O PTB de Jefferson, por sinal, adotou o lema integralista “Deus, Pátria e Família”, incluindo apenas a palavra “Liberdade”. Curiosamente, o Aliança Pelo Brasil, projeto fracassado de Bolsonaro, também adotava o slogan. O próprio presidente demonstra afinidade com a turma. Só nos últimos meses, o lema foi usado ao menos oito vezes no Twitter oficial do ex-capitão. A última postagem deu-se em 17 de julho: “E nós vamos juntos resolver isso. Por nós, nossos filhos e netos. Pelas futuras gerações.
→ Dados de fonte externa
(** The runtime at the flush of [addPassword], of an [updatePassword] that
    found [p], and of a [deletePassword]: the mutation is applied in
    memory, the backend has not been called yet. *)
Definition atFlushOfAdd (st : State) (data : NewData.t) : State :=
  with_passwords (later st 3) (passwords st ++ [created st data]).

Definition atFlushOfUpdate (st : State) (i : jsstring) (p : PasswordEntry)
    (data : Partial.t) : State :=
  with_passwords (later st 1)
    (PasswordManager.assign_first (fun q => jsstring_eqb (id q) i)
                                  (edited st p data) (passwords st)).

Definition atFlushOfDelete (st : State) (i : jsstring) : State :=
  with_passwords st
    (List.filter (fun q => negb (jsstring_eqb (id q) i)) (passwords st)).

(** Two partial updates in a row as one: the later one wins. *)
Definition mergePartial (first second : Partial.t) : Partial.t :=
  let later_wins (a b : option jsstring) :=
    match b with Some v => Some v | None => a end in
  Partial.make
    (later_wins (Partial.website first) (Partial.website second))
    (later_wins (Partial.username first) (Partial.username second))
    (later_wins (Partial.password first) (Partial.password second))
    (later_wins (Partial.notes first) (Partial.notes second)).

(** Everything a record holds but [createdAt]. *)
Definition content (e : IPasswordEntry)
    : jsstring * jsstring * jsstring * jsstring * option jsstring * Z :=
  (id e, website e, username e, password e, notes e, updatedAt e).

(** The first record of a collection with a given id. *)
Definition firstWithId (i : jsstring) (l : list PasswordEntry)
    : option PasswordEntry :=
  find (fun q => jsstring_eqb (id q) i) l.

(** A password longer than seven characters with three character classes
    and a symbol. *)
Definition strongPassword : jsstring := js "Abcdefg1!".

End Support.

(* ===================================================================== *)
(** ** Properties of the credential record *)
(* ===================================================================== *)

Import Spec Sample Support.

Lemma monotone_running t storage srv l :
  monotone (clock (running t storage srv l)).
Proof. intros n. simpl. lia. Qed.

Lemma monotone_le (c : nat -> Z) (i j : nat) :
  monotone c -> (i <= j)%nat -> c i <= c j.
Proof.
  intros Hc Hij. induction Hij as [|j Hij IH].
  - lia.
  - specialize (Hc j). lia.
Qed.

(** What the constructor computes, reading by reading. *)
Lemma constructor_fresh w u p n st :
  Password.constructor w u p n None st =
    (Return (mkEntry (Number_toString (clock st (ticks st))) w u p n
                     (clock st (S (ticks st))) (clock st (S (S (ticks st))))),
     mkState (clock st) (S (S (S (ticks st)))) (entropy st) (drawn st)
             (localStorage st) (console st) (server st) (passwords st)).
Proof. reflexivity. Qed.

Lemma constructor_given w u p n i st :
  truthy i = true ->
  Password.constructor w u p n (Some i) st =
    (Return (mkEntry i w u p n (clock st (ticks st)) (clock st (S (ticks st)))),
     mkState (clock st) (S (S (ticks st))) (entropy st) (drawn st)
             (localStorage st) (console st) (server st) (passwords st)).
Proof. intros Hi. unfold Password.constructor. rewrite Hi. reflexivity. Qed.

(** A freshly constructed record is created no later than it is updated,
    as long as the clock is monotone. *)
Lemma constructor_ordered w u p n i st entry st' :
  monotone (clock st) ->
  Password.constructor w u p n i st = (Return entry, st') ->
  createdAt entry <= updatedAt entry.
Proof.
  intros Hc H.
  assert (Hfresh := constructor_fresh w u p n st).
  destruct i as [i|].
  - destruct (truthy i) eqn:Hi.
    + rewrite (constructor_given _ _ _ _ _ _ Hi) in H.
      injection H as <- _. simpl. apply Hc.
    + unfold Password.constructor in H. rewrite Hi in H.
      unfold Password.constructor in Hfresh. rewrite Hfresh in H.
      injection H as <- _. simpl. apply Hc.
  - rewrite Hfresh in H. injection H as <- _. simpl. apply Hc.
Qed.

(** Deserialisation keeps six of the seven fields of a record with an id;
    [createdAt] becomes the reading of the clock at the time of the call. *)
Lemma fromJSON_toJSON_fields entry st :
  truthy (id entry) = true ->
  exists entry' st',
    Password.fromJSON (Password.toJSON entry) st = (Return entry', st')
    /\ id entry' = id entry
    /\ website entry' = website entry
    /\ username entry' = username entry
    /\ password entry' = password entry
    /\ notes entry' = notes entry
    /\ updatedAt entry' = updatedAt entry
    /\ createdAt entry' = clock st (ticks st).
Proof.
  intros Hid. unfold Password.fromJSON, bind. simpl.
  rewrite (constructor_given _ _ _ _ _ _ Hid). simpl.
  eexists _, _. repeat split; reflexivity.
Qed.

(** Hence a record last stamped before the clock reading of the call comes
    back with [updatedAt] earlier than [createdAt]. *)
Lemma fromJSON_toJSON_disorder entry st :
  truthy (id entry) = true ->
  updatedAt entry < clock st (ticks st) ->
  exists entry' st',
    Password.fromJSON (Password.toJSON entry) st = (Return entry', st')
    /\ updatedAt entry' < createdAt entry'.
Proof.
  intros Hid Hpast.
  destruct (fromJSON_toJSON_fields entry st Hid)
    as (entry' & st' & Hrun & _ & _ & _ & _ & _ & Hu & Hc).
  exists entry', st'. split; [exact Hrun|]. rewrite Hu, Hc. exact Hpast.
Qed.
(** A config of 'marketing' that names another URL. *)
Definition marketing_elsewhere : json :=
  JDict [("url", JStr "https://example.org/items"); ("default_limit", JInt 5)].

(** The metadata entry of an object. *)
Fixpoint metadata_get (k : string) (m : list (string * string))
    : option string :=
  match m with
  | [] => None
  | (k', v) :: t => if String.eqb k k' then Some v else metadata_get k t
  end.

(** The keys of the generic envelope, in the order they are set. *)
Definition envelope_keys : list string :=
  ["record_id"; "source"; "extracted_at"; "extracted_date"; "raw_data"].

(** The state when the call ends. *)
Definition final_state (rt : Runtime) (env : Env) (event : json)
    (context : option Context) : State :=
  snd (lambda_handler_m rt env event context boot).

(** A state with its [results] dictionary updated. *)
Definition with_results (f : Results -> Results) (st : State) : State :=
  {| ticks := ticks st; bucket := bucket st; results := f (results st) |}.

(** What the outer handler does to [results]. *)
Definition mark_fatal (e : exn) (r : Results) : Results :=
  add_error ("Fatal error: " ++ exn_str e) (set_success false r).

(** What the handler of the source loop appends to [errors]. *)
Definition source_error (source_name : string) (e : exn) : string :=
  "Error processing " ++ source_name ++ ": " ++ exn_str e.

(** What a loaded source adds to [results]. *)
Definition mark_processed (source_name : string) (count : nat)
    (file_path : string) (r : Results) : Results :=
  add_file_created file_path
    (add_total_records (Z.of_nat count)
       (add_source_processed source_name r)).

(** A computation that writes nothing to the bucket. *)
Definition keeps_bucket {A} (c : M A) : Prop :=
  forall st, bucket (snd (c st)) = bucket st.

(** The exception that stops a source after its extraction, if there is
    one: that of the transformation, or else that of the S3 write. *)
Definition stage_failure (rt : Runtime) (env : Env) (source_name : string)
    (raw_data : json) (st : State) : option exn :=
  match transform_data rt env source_name raw_data st with
  | (Raise e, _) => Some e
  | (Ok transformed_data, st1) =>
      match load_to_s3 rt env source_name transformed_data st1 with
      | (Raise e, _) => Some e
      | (Ok _, _) => None
      end
  end.

(** The configured source delivers something to process. *)
Definition delivers (rt : Runtime) (env : Env) (item : string * json) : bool :=
  match extract_data_safe rt env (fst item) (snd item) with
  | Ok raw_data => truthy raw_data
  | Raise _ => false
  end.

(** The keys of the objects in the bucket, oldest first. *)
Definition written_keys (st : State) : list string :=
  rev (map obj_key (bucket st)).

(** The parts of [results] that the source loop does not touch. *)
Definition same_header (r r' : Results) : Prop :=
  execution_id r' = execution_id r /\
  start_time r' = start_time r /\
  end_time r' = end_time r /\
  duration_seconds r' = duration_seconds r /\
  success r' = success r.

(** Worlds for the examples: the secret holds an empty document; S3
    refuses the data objects but takes the summary. *)
Module Sample2.

Definition empty_secret_runtime : Runtime :=
  {| json_loads := fun s =>
       if String.eqb s "{}" then Some (JDict []) else json_loads Sample.runtime s;
     json_dumps := json_dumps Sample.runtime;
     json_dumps_indent := json_dumps_indent Sample.runtime;
     md5_hexdigest := md5_hexdigest Sample.runtime;
     py_repr := py_repr Sample.runtime;
     strtod := strtod Sample.runtime;
     int_to_double := int_to_double Sample.runtime;
     utf8_decode := utf8_decode Sample.runtime |}.

Definition empty_secret : Env :=
  {| BUCKET_NAME := Some "bucket"; SECRET_NAME := "data-pipeline-config";
     clock := fun _ => Sample.noon;
     total_seconds := fun _ _ => 0%float;
     get_secret_value := fun _ => Ok (Some "{}");
     requests_importable := true;
     requests_get := fun _ _ => Sample.http_ok Sample.text_two_records;
     urllib3_request := fun _ => Sample.http_ok Sample.text_two_records;
     put_object_error := fun _ => None |}.

Definition data_writes_denied : Env :=
  {| BUCKET_NAME := Some "bucket"; SECRET_NAME := "data-pipeline-config";
     clock := fun _ => Sample.noon;
     total_seconds := fun _ _ => 0%float;
     get_secret_value := fun _ => Raise (mkExn ClientError "AccessDenied");
     requests_importable := true;
     requests_get := fun _ _ => Sample.http_ok Sample.text_two_records;
     urllib3_request := fun _ => Sample.http_ok Sample.text_two_records;
     put_object_error := fun o =>
       if String.prefix "data/" (obj_key o)
       then Some (mkExn ClientError "AccessDenied")
       else None |}.

Definition two_records : json :=
  JList [JDict [("id", JInt 1)]; JDict [("id", JInt 2)]].

End Sample2.

(** An entry of [errors] left by the source loop. *)
Definition per_source (msg : string) : Prop :=
  String.prefix "Error processing " msg = true.

(** The books of a state agree: the keys written to the bucket are the
    files listed in [results], and each processed source has one file. *)
Definition ledger (st : State) : Prop :=
  written_keys st = files_created (results st) /\
  List.length (files_created (results st))
    = List.length (sources_processed (results st)).

(** A config of an unknown source with a limit of zero. *)
Definition limit_zero : json :=
  JDict [("url", JStr "https://example.org/items"); ("default_limit", JInt 0)].

(** The elements of a list that a mask of booleans selects, in order. *)
Fixpoint pick {A} (mask : list bool) (l : list A) : list A :=
  match mask, l with
  | b :: mask', x :: l' => if b then x :: pick mask' l' else pick mask' l'
  | _, _ => []
  end.

(* ================================================================== *)
(** ** Laws of the state-and-exception monad *)

Lemma bind_inv_Ok {A B} (c : M A) (k : A -> M B) st b st' :
  bind c k st = (Ok b, st') ->
  exists a st1, c st = (Ok a, st1) /\ k a st1 = (Ok b, st').
Proof.
  unfold bind. destruct (c st) as [[a | e] st1]; intros H.
  - exists a, st1. split; [reflexivity | exact H].
  - discriminate H.
Qed.

Lemma bind_step_Ok {A B} (c : M A) (k : A -> M B) st a st1 :
  c st = (Ok a, st1) -> bind c k st = k a st1.
Proof. unfold bind. intros ->. reflexivity. Qed.

Lemma bind_step_Raise {A B} (c : M A) (k : A -> M B) st e st1 :
  c st = (Raise e, st1) -> bind c k st = (Raise e, st1).
Proof. unfold bind. intros ->. reflexivity. Qed.

Lemma keeps_ret {A} (a : A) : keeps_results (ret a).
Proof. intros st. reflexivity. Qed.

Lemma keeps_raise {A} (e : exn) : keeps_results (@raise A e).
Proof. intros st. reflexivity. Qed.

Lemma keeps_lift {A} (c : py A) : keeps_results (lift c).
Proof. intros st. reflexivity. Qed.

Lemma keeps_now env : keeps_results (datetime_now env).
Proof. intros st. reflexivity. Qed.

Lemma keeps_put env o : keeps_results (put_object env o).
Proof.
  intros st. unfold put_object.
  destruct (put_object_error env o); reflexivity.
Qed.

Lemma keeps_bind {A B} (c : M A) (k : A -> M B) :
  keeps_results c -> (forall a, keeps_results (k a)) ->
  keeps_results (bind c k).
Proof.
  intros Hc Hk st. unfold bind.
  specialize (Hc st). destruct (c st) as [[a | e] st1]; cbn in *.
  - rewrite (Hk a st1). exact Hc.
  - exact Hc.
Qed.

Create HintDb keeps.
#[local] Hint Resolve keeps_ret keeps_raise keeps_lift keeps_now keeps_put : keeps.

Ltac keeps_step :=
  first
    [ apply keeps_bind; [ | intro ]
    | solve [ auto with keeps ]
    | match goal with
      | |- keeps_results (if ?b then _ else _) => destruct b
      | |- keeps_results (match ?x with _ => _ end) => destruct x
      end ].

Ltac keeps_tac := repeat keeps_step.

(* ================================================================== *)
(** ** transform_data *)

Section TransformFacts.

Variable rt : Runtime.
Variable env : Env.

(** When the source name cannot be encoded, one turn of the loop reads the
    clock once and raises. *)
Lemma transform_record_unencodable source_name idx record st e :
  py_encode source_name = Raise e ->
  transform_record rt env source_name idx record st = (Raise e, tick1 st).
Proof.
  intros E. unfold transform_record, bind, datetime_now, lift, tick1.
  rewrite E. reflexivity.
Qed.

Lemma known_source_encodes source_name :
  known_source source_name = true -> py_encode source_name = Ok tt.
Proof.
  unfold known_source. intros H.
  apply orb_true_iff in H as [H | H]; [apply orb_true_iff in H as [H | H] | ];
    apply String.eqb_eq in H; subst; reflexivity.
Qed.

(** Otherwise it reads the clock three times and then either fails in the
    projection or yields the envelope with the payload added. *)
Lemma transform_record_eq source_name idx record st :
  py_encode source_name = Ok tt ->
  transform_record rt env source_name idx record st =
  let unique_string :=
    source_name ++ "_" ++ str_of_nat idx ++ "_"
      ++ isoformat (clock env (ticks st)) ++ "_" ++ json_dumps rt record in
  let record_id := substring 0 12 (md5_hexdigest rt unique_string) in
  let transformed_record :=
    envelope_of source_name record_id (clock env (S (ticks st)))
      (clock env (S (S (ticks st)))) record in
  match add_payload rt source_name record transformed_record with
  | Ok d => (Ok (JDict d), tick3 st)
  | Raise e => (Raise e, tick3 st)
  end.
Proof.
  intros E.
  unfold transform_record, add_payload, bind, datetime_now, lift, ret, tick3.
  rewrite E.
  cbn -[envelope_of marketing_product sales_sale crm_customer String.eqb
        substring append].
  destruct (String.eqb source_name "marketing").
  { destruct (marketing_product rt record); reflexivity. }
  destruct (String.eqb source_name "sales").
  { destruct (sales_sale record); reflexivity. }
  destruct (String.eqb source_name "crm").
  { destruct (crm_customer rt record) as [[c | ] | e]; reflexivity. }
  reflexivity.
Qed.

Lemma transform_record_Ok_inv source_name idx record st o st' :
  transform_record rt env source_name idx record st = (Ok o, st') ->
  py_encode source_name = Ok tt.
Proof.
  destruct (py_encode source_name) as [[] | e] eqn:En; [reflexivity | ].
  rewrite (transform_record_unencodable _ _ _ _ _ En). discriminate.
Qed.

Lemma add_payload_independent source_name record tr tr' e :
  add_payload rt source_name record tr = Raise e ->
  add_payload rt source_name record tr' = Raise e.
Proof.
  unfold add_payload.
  destruct (String.eqb source_name "marketing").
  { destruct (marketing_product rt record); cbn; [discriminate | tauto]. }
  destruct (String.eqb source_name "sales").
  { destruct (sales_sale record); cbn; [discriminate | tauto]. }
  destruct (String.eqb source_name "crm").
  { destruct (crm_customer rt record); cbn; [discriminate | tauto]. }
  discriminate.
Qed.

Lemma add_payload_unknown source_name record tr :
  known_source source_name = false ->
  add_payload rt source_name record tr = Ok tr.
Proof.
  unfold known_source, add_payload. intros H.
  apply orb_false_iff in H as [H Hc]. apply orb_false_iff in H as [Hm Hs].
  rewrite Hm, Hs, Hc. reflexivity.
Qed.

Lemma add_payload_known source_name record tr e :
  add_payload rt source_name record tr = Raise e ->
  known_source source_name = true.
Proof.
  intros H. destruct (known_source source_name) eqn:K; [reflexivity | ].
  rewrite (add_payload_unknown _ _ _ K) in H. discriminate H.
Qed.

Lemma add_payload_envelope source_name record record_id t1 t2 d :
  add_payload rt source_name record
    (envelope_of source_name record_id t1 t2 record) = Ok d ->
  has_envelope source_name record (JDict d).
Proof.
  unfold add_payload. intros H. exists d. split; [reflexivity | ].
  destruct (String.eqb source_name "marketing").
  { destruct (marketing_product rt record); [ | discriminate H].
    injection H as <-. cbn. repeat split; reflexivity. }
  destruct (String.eqb source_name "sales").
  { destruct (sales_sale record); [ | discriminate H].
    injection H as <-. cbn. repeat split; reflexivity. }
  destruct (String.eqb source_name "crm").
  { destruct (crm_customer rt record) as [[c | ] | e]; [ | | discriminate H];
      injection H as <-; cbn; repeat split; reflexivity. }
  injection H as <-. cbn. repeat split; reflexivity.
Qed.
Deus, Pátria, Família”, disse, ao compartilhar um vídeo de Lula com Fidel Castro.

Nos últimos anos, o perfil dos militantes do movimento também mudou, agregando mais jovens, menos intelectualizados, e fortalecendo a presença de suas bandeiras nas redes sociais, segundo explica o professor da UFJF Leandro Pereira Gonçalves autor da biografia de Plínio e autor do livro O Fascismo em Camisas Verdes: do Integralismo ao Neointegralismo. Ele destaca uma movimentação maior dos integralistas nos estados de São Paulo, Minas Gerais, Rio de Janeiro.

Na avaliação do historiador Odilon Caldeira, professor da Universidade Federal de Juiz de Fora e também autor do livro O Fascismo em Camisas Verdes, este é o melhor momento para o movimento desde o fim da ditadura. “Com o bolsonarismo, eles aumentaram a capacidade de articulação e de interlocução.”

Publicado na edição nº 1173 de CartaCapital, em 2 de setembro de 2021.